After this evaluation is done, they will begin the cleaning, with the primary objective being to decontaminate all affected areas. This means they must complete the death cleanup of any substances that are visible, which may be removing floor boards and ceiling panels. The next step is to sterilize the property to make sure any blood borne pathogens or other hazardous like MRSA, STAPH, C-DIFF, HIV or Hepatitis are destroyed and can no longer cause any harm to any human or animal that may soon enter the property.
When the most unimaginable thing happens to a loved one this is who we turn to. It is very unfortunate that today we cannot even trust the people in this profession. There have been many crime scene cleanup companies that take advantage of the customer in this time of need by charging $10,000 plus for a job that could be done for a fraction of the cost. One of the things to look for; are they local not just providing service to your area. Many of them offer nationwide coverage but they do so by charging an outrageous amount, so they can fly to where the crime scene is at. Buy the equipment needed to do the job and fly back home. That is a big expense that gets passed onto you the customer. Most reputable cleaners will have all their equipment in a truck and will not take jobs they cannot drive to in a reasonable time. Instead they will refer you to someone in your area so that you can get this tragedy behind you and move on with your life.

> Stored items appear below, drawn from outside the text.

(** ** Subscribe after other calls *)

(** X13.  After Unsubscribe has removed a handler of a topic, the next
    Subscribe of a function to that topic allocates nothing: the handler is
    put into the place removeHandler has cleared, in the same backing array,
    and the slice of the topic has the header it had before the two
    calls. *)
Theorem Subscribe_reuses_the_array `{Runtime} `{Callables}
    bus topic s r t d :
  reachable bus →
  handlers bus !! topic = Some s →
  (∃ p, p ∈ registered bus topic ∧ identity_match (ValueOf r) p = true) →
  kind_of t = Func →
  let bus2 := exec_all [OUnsubscribe topic r; OSubscribe topic (IVal t d)] bus in
  dom (mem bus2) = dom (mem bus) ∧
  handlers bus2 !! topic = Some s ∧
  registered bus2 topic !! (len s - 1)%nat = Some (Some {| callBack := VVal t d |}).
Proof.
  intros Hwf%reachable_wf Hs (p & Hp & Hmatch) Hk bus2. subst bus2.
  destruct r as [|t0 d0]; [by rewrite identity_match_zero in Hmatch|].
  simpl in Hmatch.
  assert (registered bus topic = elems (mem bus) s) as Hr
    by (unfold registered; by rewrite Hs).
  pose proof (wf_slices _ Hwf _ _ Hs) as Hws.
  pose proof (wf_slice_length _ _ Hws) as Hlen.
  assert (0 < len s)%nat as Hpos.
  { rewrite <- Hlen, <- Hr. destruct (registered bus topic); [|simpl; lia].
    by apply elem_of_nil in Hp. }
  simpl. rewrite (Unsubscribe_eq topic t0 d0 s) by done.
  destruct (list_find _ _) as [[j q]|] eqn:Hfind; cycle 1.
  { apply list_find_None in Hfind. rewrite Forall_forall in Hfind.
    destruct (Hfind p); [by rewrite <- Hr|done]. }
  apply list_find_Some in Hfind as (Hj & _ & _).
  apply lookup_lt_Some in Hj. rewrite Hlen in Hj.
  destruct Hws as (a & arr & E1 & E2 & E3 & E4 & E5).
  rewrite (removeHandler_eq topic j s) by done. simpl.
  rewrite Subscribe_func_eq by done. simpl.
  rewrite lookup_insert_eq. simpl.
  rewrite decide_True by lia. simpl.
  split; [by rewrite !dom_store_elems|].
  rewrite lookup_insert_eq. split.
  - destruct s as [sa so sl sc]. simpl in *. f_equal. f_equal. lia.
  - unfold registered. simpl. rewrite lookup_insert_eq.
    unfold elems at 1. simpl. rewrite E4, drop_0.
    rewrite lookup_take_lt by lia.
    rewrite backing_store_elems_same by done. simpl.
    apply list_lookup_insert_eq.
    rewrite !backing_store_elems_same by done.
    rewrite !length_inserts.
    unfold backing. simpl. rewrite E1, E2. simpl. lia.
Qed.

Lemma Subscribe_reuses_the_array_witness :
  let s := Slice (Some 4%positive) 0 3 4 in
  let bus2 := exec_all [OUnsubscribe "log" Sample.logf;
                        OSubscribe "log" Sample.broken] Sample.bus2 in
  dom (mem bus2) = dom (mem Sample.bus2) ∧
  handlers bus2 !! "log" = Some s ∧
  registered bus2 "log" !! (len s - 1)%nat
  = Some (Some {| callBack := VVal Sample.greet_type (DFunc 8192 0) |}).
Proof.
  intros s.
  apply (Subscribe_reuses_the_array Sample.bus2 "log" s Sample.logf).
  - eexists. reflexivity.
  - vm_compute. reflexivity.
  - exists (Some {| callBack := ValueOf Sample.logf |}).
    split; [|reflexivity]. vm_compute. apply list_elem_of_here.
  - reflexivity.
Defined.

(** X14.  After Subscribe of a function to a topic of a reachable bus,
    HasCallback says true for the topic and Publish starts one goroutine for
    each handler there was, in their order, and then one for the handler of
    the function just subscribed.  Every one of these goroutines has the
    topic and the arguments of the call as its operands and runs
    [doPublish] on its handler; the last one sets up the arguments for the
    function just subscribed and, if that succeeds, calls it with them. *)
Theorem Subscribe_then_Publish `{Runtime} `{Callables} bus topic t d args :
  reachable bus →
  kind_of t = Func →
  let bus1 := exec (OSubscribe topic (IVal t d)) bus in
  let h := {| callBack := VVal t d |} in
  (HasCallback topic bus1).2 = Ok true ∧
  ∃ tasks task,
    (Publish topic args bus1).2 = Ok (tasks ++ [task]) ∧
    task_handler <$> tasks = registered bus topic ∧
    task_handler task = Some h ∧
    Forall (λ task, task_topic task = topic ∧ task_args task = args ∧
                    run_task task = doPublish (task_handler task) topic args)
      (tasks ++ [task]) ∧
    ∀ passedArguments,
      setUpPublish (Some h) args = Ok passedArguments →
      run_task task = {| called := Some (VVal t d, passedArguments);
                         outcome := Call (VVal t d) passedArguments |}.
Proof.
  intros Hwf%reachable_wf Hk bus1 h. subst bus1. simpl.
  destruct (Subscribe_func topic t d bus Hk Hwf)
    as (bus1 & -> & Hwf1 & Hdom1 & Hreg1 & _ & _). simpl.
  assert (topic ∈ dom (handlers bus1)) as Hin
    by (rewrite Hdom1; by apply elem_of_union_l, elem_of_singleton).
  apply elem_of_dom in Hin as [s1 Hs1].
  pose proof (wf_slice_length _ _ (wf_slices _ Hwf1 _ _ Hs1)) as Hlen1.
  assert (registered bus1 topic = elems (mem bus1) s1) as Hr1
    by (unfold registered; by rewrite Hs1).
  assert (0 < len s1)%nat as Hpos.
  { rewrite <- Hlen1, <- Hr1, Hreg1, length_app. simpl. lia. }
  split.
  - unfold HasCallback, bind, ret, map_get. rewrite Hs1. simpl.
    rewrite Hs1. simpl. by rewrite bool_decide_eq_true_2.
  - destruct (Publish_some topic args s1 bus1 Hwf1 Hs1 Hpos) as (-> & _).
    simpl. rewrite Hreg1, fmap_app. simpl.
    eexists _, _. split; [done|]. split.
    { rewrite <- list_fmap_compose. apply list_fmap_id. }
    split; [done|]. split.
    { apply Forall_app. split; [by apply Forall_fmap, Forall_true|].
      by apply Forall_singleton. }
    intros passedArguments Hset. unfold run_task. simpl.
    rewrite doPublish_handler. fold h. by rewrite Hset.
Qed.

Lemma Subscribe_then_Publish_witness :
  let bus1 := exec (OSubscribe "log" Sample.sleeper) Sample.bus2 in
  let h := {| callBack := VVal Sample.greet_type (DFunc 12288 0) |} in
  (HasCallback "log" bus1).2 = Ok true ∧
  ∃ tasks task,
    (Publish "log" [Sample.str "x"] bus1).2 = Ok (tasks ++ [task]) ∧
    task_handler <$> tasks = registered Sample.bus2 "log" ∧
    task_handler task = Some h ∧
    Forall (λ task, task_topic task = "log" ∧ task_args task = [Sample.str "x"] ∧
                    run_task task
                    = doPublish (task_handler task) "log" [Sample.str "x"])
      (tasks ++ [task]) ∧
    ∀ passedArguments,
      setUpPublish (Some h) [Sample.str "x"] = Ok passedArguments →
      run_task task
      = {| called := Some (VVal Sample.greet_type (DFunc 12288 0), passedArguments);
           outcome := Call (VVal Sample.greet_type (DFunc 12288 0))
                        passedArguments |}.
Proof.
  apply (Subscribe_then_Publish Sample.bus2 "log" Sample.greet_type
           (DFunc 12288 0) [Sample.str "x"]).
  - eexists. reflexivity.
  - reflexivity.
Defined.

This is not a job most people should take on themselves but if you have to do some research so that you are protected. Like be sure to wear a face mask, gloves, and clothes that hazardous materials will not easily soak through. There is a real danger of infectious diseases and viruses in crime scenes where blood and other bodily fluids are. Most hazardous items can be taken care of with bleach just spray it on and let it set for a few minutes. There are many other trade secrets to getting your home back to normal usually there has to be something to remove the odor and this takes other equipment. I pray that if you are reading this it is just for information and not because you do need this service. If you need help try to stay calm and talk to several cleaners before making a choice. I have researched this myself and there are companies available that truly care about you not just your money.
Google is a good place to start your search for crime scene cleanup or cleaners; Check for reviews and check with the better business bureau; Then contact the company and ask for phone numbers of previous clients. Be sure to find out if they are local or at least have a team in your area. If you feel they are just after your money your probably right so call someone else. A little research you can get a basic idea of how this process works so that you can ask specific questions to see if they actually know what they are doing.